The nest of many species is glued to a vertical surface with saliva, and the genus Aerodramus use only that substance, which is the basis for bird's nest soup. Other swifts select holes and small cavities in walls. The eggs hatch after 19 to 23 days, and the young leave the nest after a further six to eight weeks. Both parents assist in raising the young.

Swifts as a family have smaller egg clutches and much longer and more variable incubation and fledging times than passerines with similarly sized eggs, resembling tubenoses in these developmental factors. Young birds reach a maximum weight heavier than their parents; they can cope with not being fed for long periods of time, and delay their feather growth when undernourished.
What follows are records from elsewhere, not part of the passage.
(** * Handbook content pipeline: navigation assembly, page lookup, prev/next
    and breadcrumbs.

    A shallow embedding of [src/lib/handbook.ts], of the prev/next
    computation of [src/components/handbook/article-content.tsx] and of
    [generateBreadcrumbJsonLd] in
    [src/app/front-end-engineer-handbook/[slug]/page.tsx]; then of the
    other exports of these files, of the two handbook routes and of the
    state computations of [src/components/handbook/sidebar.tsx].

    Modelling conventions.
    - A file name, a slug or a title is a [string] (a sequence of 8-bit
      characters); on these [toLowerCase] is modelled on the ASCII
      letters.  [slugifyCategory] is also given on sequences of UTF-16
      code units (module [Utf16]), where [toLowerCase] can turn a
      character outside ASCII into an ASCII letter.
    - A JavaScript number that comes from an integer front-matter field
      is a [Z].
    - [null] and [undefined] are [None].
    - An exception is the [Throw] case of [result].
    - The content directory is the list of its entries in the order
      [fs.readdirSync] enumerates them; gray-matter and remark are
      libraries outside the repository: a file is represented by what
      [matter] makes of its text, and the remark pipeline is a function
      parameter.
    - gray-matter keeps every text it is given in a cache, which it fills
      before it parses.  A text that parses gives the same [data] and
      [content] at every call.  A text on which [matter] throws is
      answered from the cache by the later calls of the same process, with
      empty [data]: a [Throw] that comes from [matter] is the outcome of
      the first parse of the text in the process.
    - [getHandbookPage] comes twice: on the entries of the content
      directory, for a slug that is a single path segment, and through
      [path.join] and the file system (module [Fs]) for any slug. *)

From Stdlib Require Import String Ascii List ZArith Lia Bool.
From Stdlib Require Import Sorting.Sorted Sorting.Permutation.
Import ListNotations.

Local Open Scope string_scope.
Local Open Scope Z_scope.
Local Open Scope list_scope.

(* ------------------------------------------------------------------ *)
(** ** JavaScript string helpers *)

Module JsString.

Local Open Scope char_scope.

Definition code (c : ascii) : N := N_of_ascii c.

(** [c] is in the character class [a-z0-9]. *)
Definition is_slug_char (c : ascii) : bool :=
  ((97 <=? code c) && (code c <=? 122) || (48 <=? code c) && (code c <=? 57))%N.

Definition is_hyphen (c : ascii) : bool := Ascii.eqb c "-".

(** One character of [String.prototype.toLowerCase], for the ASCII
    characters; [Utf16] treats the others. *)
Definition lower_char (c : ascii) : ascii :=
  if ((65 <=? code c) && (code c <=? 90))%N
  then ascii_of_N (code c + 32)
  else c.

Definition toLowerCase (l : list ascii) : list ascii := map lower_char l.

(** [.replace(/[^a-z0-9]+/g, '-')].  The flag [in_run] records that the
    previous character belonged to the run being replaced, so that a
    maximal run yields one hyphen. *)
Fixpoint replace_runs (in_run : bool) (l : list ascii) : list ascii :=
  match l with
  | [] => []
  | c :: t =>
      if is_slug_char c then c :: replace_runs false t
      else if in_run then replace_runs true t
           else "-" :: replace_runs true t
  end.

(** The [^-] alternative of [/(^-|-$)/g]. *)
Definition strip_leading (l : list ascii) : list ascii :=
  match l with
  | c :: t => if is_hyphen c then t else l
  | [] => []
  end.

(** The [-$] alternative of [/(^-|-$)/g]. *)
Fixpoint strip_trailing (l : list ascii) : list ascii :=
  match l with
  | [] => []
  | [c] => if is_hyphen c then [] else [c]
  | c :: t => c :: strip_trailing t
  end.

(** [.replace(/(^-|-$)/g, '')]: the scan removes a hyphen at offset 0,
    then a hyphen in last position that the first match has not
    consumed. *)
Definition trim_hyphens (l : list ascii) : list ascii :=
  strip_trailing (strip_leading l).

(** [s.endsWith(suffix)]: some tail of [s] is [suffix]. *)
Fixpoint endsWith (s suffix : string) : bool :=
  if String.eqb s suffix then true
  else match s with
       | EmptyString => false
       | String _ t => endsWith t suffix
       end.

(** [s.replace(/\.md$/, '')]: the tail [.md], if there is one, is cut. *)
Fixpoint strip_md (s : string) : string :=
  if String.eqb s ".md" then EmptyString
  else match s with
       | EmptyString => EmptyString
       | String c t => String c (strip_md t)
       end.

(** JavaScript truthiness of a string. *)
Definition truthy (s : string) : bool := negb (String.eqb s "").

End JsString.

(* ------------------------------------------------------------------ *)
(** ** [slugifyCategory] *)

Definition slugify_chars (l : list ascii) : list ascii :=
  JsString.trim_hyphens (JsString.replace_runs false (JsString.toLowerCase l)).

(** [category.toLowerCase().replace(/[^a-z0-9]+/g, '-').replace(/(^-|-$)/g, '')] *)
Definition slugifyCategory (category : string) : string :=
  string_of_list_ascii (slugify_chars (list_ascii_of_string category)).

(* ------------------------------------------------------------------ *)
(** ** Exceptions *)

Inductive result (A : Type) : Type :=
| Ok (a : A)
| Throw (e : string).

Arguments Ok {A} a.
Arguments Throw {A} e.

Definition bind {A B : Type} (r : result A) (k : A -> result B) : result B :=
  match r with
  | Ok a => k a
  | Throw e => Throw e
  end.

Notation "x <- r ;; k" := (bind r (fun x => k))
  (at level 61, r at next level, right associativity).

(** [Array.prototype.map] with a callback that may throw: the first
    exception aborts the whole call. *)
Fixpoint mapM {A B : Type} (f : A -> result B) (l : list A) : result (list B) :=
  match l with
  | [] => Ok []
  | x :: t => y <- f x ;; ys <- mapM f t ;; Ok (y :: ys)
  end.

(* ------------------------------------------------------------------ *)
(** ** JavaScript operators on optional values *)

(** [s || d] where [s] is a string or [undefined]. *)
Definition or_string (s : option string) (d : string) : string :=
  match s with
  | Some v => if JsString.truthy v then v else d
  | None => d
  end.
(** X7.  When [kubectl apply] exits with a non-zero status,
    meshroom-native-processing reports the failure and writes no result:
    the session directory stays empty, and the only files written are the
    project file and the job description in the temp folder. *)
Theorem failed_submission_writes_no_artifact (w : World) :
  nas_reachable w = true -> 0 < List.length (photos w) ->
  launched (pods w) = true -> apply_job w = NonZeroExit ->
  ending (NativeMain.main w) = Failed /\
  said (NativeMain.main w) SubmitFailed /\
  said (NativeMain.main w) ProcessingFailed /\
  writes (NativeMain.main w) =
    [ Makedirs NAS_OUTPUT_BASE;
      Makedirs (session_path w);
      Makedirs NAS_TEMP;
      WriteFile (path_join NAS_TEMP "full_dataset.mg") (project_text w);
      WriteFile (path_join NAS_TEMP "processing-job.yaml") (job_text w) ].
Proof.
  intros Hn Hp Hl Ha.
  unfold NativeMain.main, check_cluster_status, create_session_folder,
    NativeMain.submit_to_meshroom_cluster, said.
  rewrite Hn, Ha. destruct (photos w); [inversion Hp|].
  destruct (pods w) as [out| |]; [| |discriminate Hl].
  - destruct (Nat.leb 2 (count out "Running")); cbn;
      (split; [reflexivity|]); (split; [tauto|]); (split; [tauto|reflexivity]).
  - cbn. split; [reflexivity|]. split; [tauto|]. split; [tauto|reflexivity].
Qed.

Lemma failed_submission_writes_no_artifact_witness :
  ending (NativeMain.main
    {| nas_reachable := true; timestamp := "20240101_120000";
       photos := Samples.three_photos; pods := Report Samples.two_running;
       apply_job := NonZeroExit; powershell := NonZeroExit;
       meshroom_path := None; delegate := Errored; answer := "y";
       previous := Samples.share; numerics := run_a; time_text := "";
       project_text := ""; job_text := ""; workflow_text := "";
       manifest_text := "" |}) = Failed.
Proof.
  refine (proj1 (failed_submission_writes_no_artifact _ _ _ _ _));
    [reflexivity|simpl; lia|reflexivity|reflexivity].
Defined.

(** X8.  process-photos.py and process-photos-simple.py look for photos
    before they create anything: with a ready cluster and no photo,
    [main] prints the message and returns without a single write. *)
Theorem process_photos_without_photos_writes_nothing (w : World) :
  cluster_ready 2 (pods w) = true -> photos w = [] ->
  ProcessPhotos.main w = ([Say NoPhotos], inr NoPhotosFound) /\
  ProcessPhotos.main_simple w = ([Say NoPhotos], inr NoPhotosFound).
Proof.
  intros Hr Hp.
  unfold ProcessPhotos.main, ProcessPhotos.main_simple, check_cluster_status.
  unfold cluster_ready in Hr.
  destruct (pods w) as [out| |]; try discriminate Hr.
  rewrite Hp. cbn -[Nat.leb]. rewrite Hr. split; reflexivity.
Qed.

Lemma process_photos_without_photos_writes_nothing_witness :
  ProcessPhotos.main Samples.no_input = ([Say NoPhotos], inr NoPhotosFound).
Proof.
  refine (proj1 (process_photos_without_photos_writes_nothing _ _ _));
    reflexivity.
Defined.


(** ** Looking for a Meshroom installation *)

Lemma find_in_first present dirs :
  match Installation.find_in present dirs with
  | Some found =>
      exists before dir after,
        dirs = (before ++ dir :: after)%list /\
        (forall d, In d before -> Installation.usable present d = false) /\
        present dir = true /\ present found = true /\
        ((found = Installation.batch_exe dir) \/
         (found = Installation.batch_py dir /\
          present (Installation.batch_exe dir) = false))
  | None => forall d, In d dirs -> Installation.usable present d = false
  end.
Proof.
  induction dirs as [|dir rest IH]; simpl; [intros d []|].
  destruct (present dir) eqn:Ed.
  - destruct (present (Installation.batch_exe dir)) eqn:Ee.
    + exists [], dir, rest. repeat split; auto. intros d [].
    + destruct (present (Installation.batch_py dir)) eqn:Ep.
      * exists [], dir, rest. repeat split; auto. intros d [].
      * assert (Hu : Installation.usable present dir = false)
          by (unfold Installation.usable; now rewrite Ed, Ee, Ep).
        destruct (Installation.find_in present rest) as [found|].
        -- destruct IH as (before & d' & after & -> & Hb & Hrest).
           exists (dir :: before), d', after. split; [reflexivity|].
           split; [|exact Hrest]. intros d [<-|Hd]; auto.
        -- intros d [<-|Hd]; auto.
  - assert (Hu : Installation.usable present dir = false)
      by (unfold Installation.usable; now rewrite Ed).
    destruct (Installation.find_in present rest) as [found|].
    + destruct IH as (before & d' & after & -> & Hb & Hrest).
      exists (dir :: before), d', after. split; [reflexivity|].
      split; [|exact Hrest]. intros d [<-|Hd]; auto.
    + intros d [<-|Hd]; auto.
Qed.

(** X10.  [find_meshroom_installation] returns the batch program of the
    FIRST listed folder that exists and holds one, preferring the
    executable to the Python script inside that folder; what it returns
    exists; it returns nothing exactly when no listed folder holds
    either. *)
Theorem find_meshroom_installation_first_usable
    (present : string -> bool) (username : option string) :
  (forall found,
     Installation.find_meshroom_installation present username = Some found ->
     exists before dir after,
       Installation.possible_paths username = (before ++ dir :: after)%list /\
       (forall d, In d before -> Installation.usable present d = false) /\
       present dir = true /\ present found = true /\
       ((found = Installation.batch_exe dir) \/
        (found = Installation.batch_py dir /\
         present (Installation.batch_exe dir) = false))) /\
  (Installation.find_meshroom_installation present username = None <->
   forall d, In d (Installation.possible_paths username) ->
     Installation.usable present d = false).
Proof.
  unfold Installation.find_meshroom_installation.
  pose proof (find_in_first present (Installation.possible_paths username)) as H.
  destruct (Installation.find_in present
              (Installation.possible_paths username)) as [found|].
  - split.
    + intros f E. injection E as <-. exact H.
    + split; [discriminate|]. intros Hall.
      destruct H as (before & dir & after & E & _ & Hd & Hf & Hc).
      assert (Hu : Installation.usable present dir = false)
        by (apply Hall; rewrite E; apply in_elt).
      unfold Installation.usable in Hu. rewrite Hd in Hu. simpl in Hu.
      apply orb_false_iff in Hu as [He Hp].
      destruct Hc as [->| [-> _]]; congruence.
  - split; [discriminate|]. split; [intros _; exact H|reflexivity].
Qed.
(** ** The main loop *)

(** The completion of the session's pending operation is delivered to its
    callback.  The read stores into [&query->req], which [g_new0] zeroed. *)
Definition deliver (w : world) (s : session) : list effect * session :=
  match s with
  | AwaitingRequest query count =>
      let r := g_input_stream_read_all count (replicate (sizeof_req h) 0) w in
      on_req (set_req (req_of_bytes h (read_buffer r)) query) r
  | Resolving query => on_res query (resolver w)
  | AwaitingWriteback query => on_done query (write_ok w)
  | Closed => ([], Closed)
  end.

Fixpoint deliveries (n : nat) (w : world) (s : session) : list effect * session :=
  match n with
  | O => ([], s)
  | S n => let '(es, s) := deliver w s in es +> deliveries n w s
  end.

(** One session from accept to the end: [on_incoming] and then the three
    completions a session can wait for. *)
Definition run_session (w : world) (connection : GSocketConnection) : list effect * session :=
  let '(es, s) := on_incoming connection in es +> deliveries 3 w s.

Definition session_trace (w : world) (connection : GSocketConnection) : list effect :=
  (run_session w connection).1.

End Daemon.

(** ** A header to run the daemon with *)

Module Sample.

(** Modelled from the spec: the header nss-tls.h is not among the sources.
    The request is a fixed N-byte structure [{name[max_len], family:int}];
    here the name field has 256 bytes and the family is a 32-bit
    little-endian [int], so N is 260. *)
Definition name_len : nat := 256.

Definition int_of_le32 (b : list octet) : Z :=
  let u := foldr (λ x acc, x + 256 * acc) 0 (take 4 b) in
  if u <? 2 ^ 31 then u else u - 2 ^ 32.

Definition le32_of_int (i : Z) : list octet :=
  let u := i mod 2 ^ 32 in
  [u mod 256; (u / 256) mod 256; (u / 65536) mod 256; (u / 16777216) mod 256].

(** The C string at the start of a buffer. *)
Fixpoint cstring (b : list octet) : string :=
  match b with
  | [] => ""
  | c :: b => if c =? 0 then "" else String (ascii_of_N (Z.to_N c)) (cstring b)
  end.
Swifts and seabirds have generally secure nest sites, but their food sources are unreliable, whereas passerines are vulnerable in the nest but food is usually plentiful.

===Feeding===

All swifts eat insects, such as dragonflies, flies, ants, aphids, wasps and bees, as well as aerial spiders. Prey is typically caught in flight using the beak. Some species, like the chimney swift, hunt in mixed species flocks with other aerial insectivores such as members of Hirundinidae (swallows).

==Status==

No swift species has become extinct since 1600, but BirdLife International lists the Atiu, Seychelles, and Mariana swiftlets and the ashy-tailed, American black and chimney swifts as vulnerable; eight other species are near threatened or lack sufficient data for classification.

==Exploitation by humans==
The hardened saliva nests of the edible-nest swiftlet and the black-nest swiftlet have been used in Chinese cooking for over 400 years, most often as bird's nest soup. Over-harvesting of this expensive delicacy has led to a decline in the numbers of these swiftlets, especially as the nests are also thought to have health benefits and aphrodisiac properties. Most nests are built during the breeding season by the male swiftlet over a period of 35 days. They take the shape of a shallow cup stuck to the cave wall. The nests are composed of interwoven strands of salivary cement and contain high levels of calcium, iron, potassium, and magnesium.

==See also==
- Swift brick
- List of Apodiformes by population
- List of birds by flight speed
- International Swift Conference

==Bibliography==
- Chantler, Phillip (2000). "Swifts: A Guide to the Swifts and Treeswifts of the World"
- Jobling, James A (2010). "The Helm Dictionary of Scientific Bird Names"
- Kaufman, Kenn (2001). "Lives of North American Birds"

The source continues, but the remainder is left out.